他方、法律には欠点もあります。法律至上主義が行き過ぎると、人心の底が見えなくなることです。(無風注:私が述べた世相となります)
人民の大部分が法律によって苦しめられるようになったとしたらどうでしょう?(無風注:法に触れると思わない何気ない行為や何気ない会話で「死刑!」と言われる世の中に生きる雰囲気をイメージして下さい。自分は何も悪いことをしていなくても隣組の一人が悪いことをして連座制で「死刑!」もアリなのです。)
秦の始皇帝、及び、その丞相李斯は法律をものすごく厳しくしました。
秦が滅亡した原因の一つはそのあまりに厳しすぎた法律にあります。
人民は法律に苦しめられるようになり、民心が離れていったのです。
だから劉邦(漢帝国の始祖)は、秦を滅ぼした時、秦の法律をすべて廃止し、「人を殺すものは死。人を傷つける者、盗む者はそれ相応の罪にあたる」というきわめて簡単な原則「法三章」を立て、民衆から大きな喝采を浴びました。
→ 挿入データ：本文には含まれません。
(* ===== verification/OaiUtils.v ===== *)
(** * The configuration files of OpenAirInterface

    models/blueprint_ng/core5g/OAI_Models.py, the parts the code writes, and blueprints_ng/modules/oai/oai_utils.py:
    functions that add an item to a list of a configuration unless it is there, and remove one.  Each works on the
    list it changes; the configuration of a core has eight of them, that of a UPF three. *)

From Stdlib Require Import Ascii.
From stdpp Require Import base list strings gmap pretty.
From Stdlib Require Import ZArith Lia.
From S2P Require Import Prelude Ipam IPv4Text Core5GModels.

Open Scope Z_scope.

(** ** Models *)
Record Snssai := { sst : Z; sd : option string }.
Record ServedGuamiListItem := { gu_mcc : string; gu_mnc : string; amf_region_id : string; amf_set_id : string; amf_pointer : string }.
Record PlmnSupportListItem := { pl_mcc : string; pl_mnc : string; pl_tac : Z; pl_nssai : list Snssai }.
Record UpfAvailable := { upf_host : string; enable_usage_reporting : string }.
Record DnnItem := { item_dnn : string }.
(** [SNssaiSmfInfoListItem] and [SNssaiUpfInfoListItem] have the same fields. *)
Record SNssaiInfoListItem := { sNssai : Snssai; dnnInfoList : list DnnItem }.
Record QosProfile := { field_5qi : Z; session_ambr_ul : string; session_ambr_dl : string }.
Record LocalSubscriptionInfo := { single_nssai : Snssai; lsi_dnn : string; qos_profile : QosProfile }.
Record Dnn := { dnn_text : string; pdu_session_type : string; ipv4_subnet : string }.
Record HostAliase := { alias_ip : string; hostnames : string }.

#[export] Instance Snssai_eq_dec : EqDecision Snssai. Proof. solve_decision. Defined.
#[export] Instance Guami_eq_dec : EqDecision ServedGuamiListItem. Proof. solve_decision. Defined.
#[export] Instance Plmn_eq_dec : EqDecision PlmnSupportListItem. Proof. solve_decision. Defined.
#[export] Instance UpfAvailable_eq_dec : EqDecision UpfAvailable. Proof. solve_decision. Defined.
#[export] Instance DnnItem_eq_dec : EqDecision DnnItem. Proof. solve_decision. Defined.
#[export] Instance Info_eq_dec : EqDecision SNssaiInfoListItem. Proof. solve_decision. Defined.
#[export] Instance QosProfile_eq_dec : EqDecision QosProfile. Proof. solve_decision. Defined.
#[export] Instance Local_eq_dec : EqDecision LocalSubscriptionInfo. Proof. solve_decision. Defined.
#[export] Instance Dnn_eq_dec : EqDecision Dnn. Proof. solve_decision. Defined.
#[export] Instance HostAliase_eq_dec : EqDecision HostAliase. Proof. solve_decision. Defined.

(** ** Lists of items *)
Section items.
Context {A : Type} `{!EqDecision A}.

(** [if x not in l: l.append(x); return x], and nothing otherwise. *)
Definition add_item (x : A) : M (list A) (option A) :=
  l ← getS; if bool_decide (x ∈ l) then mret None else putS (l ++ [x]) ;; mret (Some x).
(** The first item of a kind leaves the list; an item equal to it is of the kind as well. *)
Definition del_item (p : A → bool) : M (list A) (option A) :=
  l ← getS; match find_index p l with Some i => putS (delete i l) ;; mret (l !! i) | None => mret None end.
Definition or_raise (m : M (list A) (option A)) : M (list A) A :=
  o ← m; match o with Some x => mret x | None => raise ValueError end.
Definition found (m : M (list A) (option A)) : M (list A) bool := o ← m; mret (bool_decide (is_Some o)).

(** [for item in l: if p(item): f(item); return], the item changed in place. *)
Fixpoint change_item (p : A → bool) (f : A → A) (l : list A) : option (list A) :=
  match l with
  | [] => None
  | x :: l' => if p x then Some (f x :: l') else cons x <$> change_item p f l'
  end.
(** When there is no such item it is created and the function calls itself again, and returns nothing. *)
Fixpoint change_or_create (fuel : nat) (p : A → bool) (f : A → A) (create : M (list A) (option A)) : M (list A) (option bool) :=
  l ← getS;
  match change_item p f l with
  | Some l' => putS l' ;; mret (Some true)
  | None =>
      match fuel with
      | O => raise Unfinished
      | S n => create ;; change_or_create n p f create ;; mret None
      end
  end.
End items.
(** [if x not in l: l.append(x)], as a value. *)
Definition add_missing {A} `{!EqDecision A} (x : A) (l : list A) : list A := if bool_decide (x ∈ l) then l else l ++ [x].

(** ** Slices and data networks, in the configurations of the core and of the UPF *)
Definition new_snssai (slice_id : string) (slice_type : SliceType) : result Snssai :=
  match to_int slice_type with Some t => Ok {| sst := t; sd := Some (rjust0 6 slice_id) |} | None => Raise ValidationError end.
Definition add_snssai (slice_id : string) (slice_type : SliceType) : M (list Snssai) Snssai :=
  x ← liftR (new_snssai slice_id slice_type); or_raise (add_item x).
Definition is_slice (slice_id : string) (x : Snssai) : bool := bool_decide (sd x = Some slice_id).
Definition del_snssai (slice_id : string) : M (list Snssai) Snssai := or_raise (del_item (is_slice slice_id)).
Definition add_dnn_dnns (dnn_name dnn_cidr : string) : M (list Dnn) (option Dnn) :=
  add_item {| dnn_text := dnn_name; pdu_session_type := "IPV4"; ipv4_subnet := dnn_cidr |}.
Definition del_dnn_dnns (dnn_to_remove : string) : M (list Dnn) bool := found (del_item (λ d, String.eqb (dnn_text d) dnn_to_remove)).

(** The data networks of a slice.  The two versions of these functions, for the SMF and for the UPF, differ only in the
    list they are for. *)
Definition create_info (nssai : Snssai) : M (list SNssaiInfoListItem) (option SNssaiInfoListItem) :=
  add_item {| sNssai := nssai; dnnInfoList := [] |}.
Definition create_snssai_upf_info_list_item := create_info.
Definition create_snssai_smf_info_list := create_info.
Definition destroy_info (slice_id : string) : M (list SNssaiInfoListItem) bool :=
  found (del_item (λ item, is_slice slice_id (sNssai item))).
Definition destroy_snssai_upf_info_list_item := destroy_info.
Definition destroy_snssai_smf_info_list_item := destroy_info.
Definition same_sd (nssai : Snssai) (item : SNssaiInfoListItem) : bool := bool_decide (sd (sNssai item) = sd nssai).
Definition add_info_dnn (d : DnnItem) (item : SNssaiInfoListItem) : SNssaiInfoListItem :=
  {| sNssai := sNssai item; dnnInfoList := add_missing d (dnnInfoList item) |}.
Definition add_info (nssai : Snssai) (d : DnnItem) : M (list SNssaiInfoListItem) (option bool) :=
  change_or_create 1 (same_sd nssai) (add_info_dnn d) (create_info nssai).
Definition add_dnn_snssai_upf_info_list_item := add_info.
Definition add_dnn_snssai_smf_info_list_item := add_info.

(** ** The AMF *)
Definition add_served_guami_list_item (mcc mnc : string) : M (list ServedGuamiListItem) (option ServedGuamiListItem) :=
  add_item {| gu_mcc := mcc; gu_mnc := mnc; amf_region_id := mnc; amf_set_id := mcc; amf_pointer := mnc |}.
Definition del_served_guami_list_item (mcc mnc : string) : M (list ServedGuamiListItem) bool :=
  found (del_item (λ i, String.eqb (gu_mcc i) mcc && String.eqb (gu_mnc i) mnc)).

Definition is_plmn (mcc mnc : string) (area_id : Z) (i : PlmnSupportListItem) : bool :=
  String.eqb (pl_mcc i) mcc && String.eqb (pl_mnc i) mnc && (pl_tac i =? area_id).
Definition create_plmn_list (mcc mnc : string) (area_id : Z) : M (list PlmnSupportListItem) (option PlmnSupportListItem) :=
  add_item {| pl_mcc := mcc; pl_mnc := mnc; pl_tac := area_id; pl_nssai := [] |}.
Definition destroy_plmn_list (mcc mnc : string) (area_id : Z) : M (list PlmnSupportListItem) bool :=
  found (del_item (is_plmn mcc mnc area_id)).
Definition set_nssai (l : list Snssai) (i : PlmnSupportListItem) : PlmnSupportListItem :=
  {| pl_mcc := pl_mcc i; pl_mnc := pl_mnc i; pl_tac := pl_tac i; pl_nssai := l |}.
Definition add_plmn_item (mcc mnc : string) (area_id : Z) (nssai : Snssai) : M (list PlmnSupportListItem) (option bool) :=
  change_or_create 1 (is_plmn mcc mnc area_id) (λ i, set_nssai (add_missing nssai (pl_nssai i)) i) (create_plmn_list mcc mnc area_id).
(** An item that becomes empty leaves the list: the first of its identifiers. *)
Definition del_plmn_item (mcc mnc : string) (area_id : Z) (nssai : Snssai) : M (list PlmnSupportListItem) bool :=
  l ← getS;
  match find_index (λ i, is_plmn mcc mnc area_id i && bool_decide (nssai ∈ pl_nssai i)) l with
  | None => mret false
  | Some n =>
      match l !! n with
      | None => mret false
      | Some i =>
          rest ← liftR (py_remove (λ x y, bool_decide (x = y)) nssai (pl_nssai i));
          putS (<[n := set_nssai rest i]> l) ;;
          (if (length rest =? 0)%nat then destroy_plmn_list mcc mnc area_id ;; mret tt else mret tt) ;;
          mret true
      end
  end.

(** ** The SMF *)
Definition upf_host_name (area_id : Z) : string := "oai-upf" +:+ pretty area_id.
Definition add_host_aliases (area_id : Z) (ip_upf : string) : M (list HostAliase) HostAliase :=
  or_raise (add_item {| alias_ip := ip_upf; hostnames := upf_host_name area_id |}).
Definition del_host_aliases (area_id : Z) : M (list HostAliase) HostAliase :=
  or_raise (del_item (λ h, String.eqb (hostnames h) (upf_host_name area_id))).
Definition add_available_upf (area_id : Z) : M (list UpfAvailable) (option UpfAvailable) :=
  add_item {| upf_host := upf_host_name area_id; enable_usage_reporting := "no" |}.
Definition del_available_upf (area_id : Z) : M (list UpfAvailable) bool :=
  found (del_item (λ u, String.eqb (upf_host u) (upf_host_name area_id))).

(** [s.replace(" ", "")] of a rate. *)
Fixpoint drop_spaces (s : string) : string :=
  match s with EmptyString => EmptyString | String c s' => if Ascii.eqb c " " then drop_spaces s' else String c (drop_spaces s') end.
Definition rate_text (o : option string) : result string := match o with Some s => Ok (drop_spaces s) | None => Raise AttributeError end.
Definition qos_of (d : SubDataNets) : result QosProfile :=
  ul ← rate_text (uplinkAmbr d);
  dl ← rate_text (downlinkAmbr d);
  qi ← match default5qi d with Some s => validate_int s | None => Raise ValidationError end;
  Ok {| field_5qi := qi; session_ambr_ul := ul; session_ambr_dl := dl |}.
Definition add_local_subscription_info (snnsai : Snssai) (d : SubDataNets) : M (list LocalSubscriptionInfo) (option LocalSubscriptionInfo) :=
  qos ← liftR (qos_of d);
  add_item {| single_nssai := snnsai; lsi_dnn := dnn d; qos_profile := qos |}.
Definition del_local_subscription_info (slice_id dnn_name : string) : M (list LocalSubscriptionInfo) bool :=
  found (del_item (λ i, String.eqb (lsi_dnn i) dnn_name && is_slice slice_id (single_nssai i))).

(** ** What they do *)
Section items_lemmas.
Context {A : Type} `{!EqDecision A}.
Lemma add_item_run (x : A) l : add_item x l = if bool_decide (x ∈ l) then (Ok None, l) else (Ok (Some x), l ++ [x]).
Proof. unfold add_item. rewrite bind_getS. by case_bool_decide. Qed.
Lemma or_raise_run (m : M (list A) (option A)) l :
  or_raise m l = match m l with (Ok (Some x), l') => (Ok x, l') | (Ok None, l') => (Raise ValueError, l') | (Raise e, l') => (Raise e, l') end.
Proof. unfold or_raise, mbind, M_bind. by destruct (m l) as [[[]|] ?]. Qed.
Lemma change_item_Some p f (l : list A) :
  match change_item p f l with
  | Some l' => ∃ i x, find_index p l = Some i ∧ l !! i = Some x ∧ l' = <[i:=f x]> l
  | None => ∀ x, x ∈ l → p x = false
  end.
Proof.
  induction l as [|x l IH]; [by intros ? ?%not_elem_of_nil|]. cbn. destruct (p x) eqn:Ep; [by exists 0%nat, x|].
  destruct (change_item p f l) as [l'|]; cbn.
  - destruct IH as (i & y & -> & Hy & ->). exists (S i), y. done.
  - intros y [->|Hy]%elem_of_cons; [done|by apply IH].
Qed.
Lemma change_item_snoc p f (l : list A) x : (∀ y, y ∈ l → p y = false) → p x = true → change_item p f (l ++ [x]) = Some (l ++ [f x]).
Proof.
  intros Hl Hx. induction l as [|y l IH]; cbn; [by rewrite Hx|]. rewrite (Hl y) by by left.
  rewrite IH; [done|]. intros z Hz. apply Hl. by right.
Qed.
(** One more call is enough: the item it creates is the one it looks for. *)
Lemma change_or_create_run p f x (l : list A) :
  p x = true →
  change_or_create 1 p f (add_item x) l =
  match change_item p f l with Some l' => (Ok (Some true), l') | None => (Ok None, l ++ [f x]) end.
Proof.
  intros Hx. cbn [change_or_create]. rewrite bind_getS. pose proof (change_item_Some p f l) as H.
  destruct (change_item p f l) as [l'|]; [done|]. assert (Hn : x ∉ l) by (intros Hin; rewrite (H x Hin) in Hx; done).
  rewrite (bind_Ok _ _ l (l ++ [x]) (Some x)) by by rewrite add_item_run, bool_decide_false.
  erewrite bind_Ok; [reflexivity|]. rewrite bind_getS. by rewrite change_item_snoc.
Qed.
End items_lemmas.
Lemma add_info_run n d l :
  add_info n d l = match change_item (same_sd n) (add_info_dnn d) l with
                   | Some l' => (Ok (Some true), l')
                   | None => (Ok None, l ++ [{| sNssai := n; dnnInfoList := [d] |}])
                   end.
Proof. unfold add_info, create_info. rewrite change_or_create_run; [done|]. by apply bool_decide_true. Qed.
Lemma add_plmn_run mcc mnc a n l :
  add_plmn_item mcc mnc a n l =
  match change_item (is_plmn mcc mnc a) (λ i, set_nssai (add_missing n (pl_nssai i)) i) l with
  | Some l' => (Ok (Some true), l')
  | None => (Ok None, l ++ [{| pl_mcc := mcc; pl_mnc := mnc; pl_tac := a; pl_nssai := [n] |}])
  end.
Proof.
  unfold add_plmn_item, create_plmn_list. rewrite change_or_create_run; [done|]. unfold is_plmn. cbn. by rewrite !String.eqb_refl, Z.eqb_refl.
Qed.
人々が生きるために法律(ルール)がなくてはならないが、行き過ぎもよくない。そういうことが、秦の歴史を見るとよく分かります。…以上、引用終り
■「汝、殺すなかれ」といった「~してはいけない」「~したら罰を受ける」といった“法”は、自分の為・相互の為に出来るのですが、それが往々にして権力者の国民支配に利用されます。
政府が法を「改正」する、と言ったときには、一つ一つ充分吟味し検討する必要があります。
法治国家で国民生活の基本となる法律が、政権政党の圧倒的多数によって一国会期間で17件も「強行採決」される国=日本。
国民は、それに対し「おかしい」「狂っている」と民主主義の崩壊を警戒する“常識”=良識を持つことが必要です。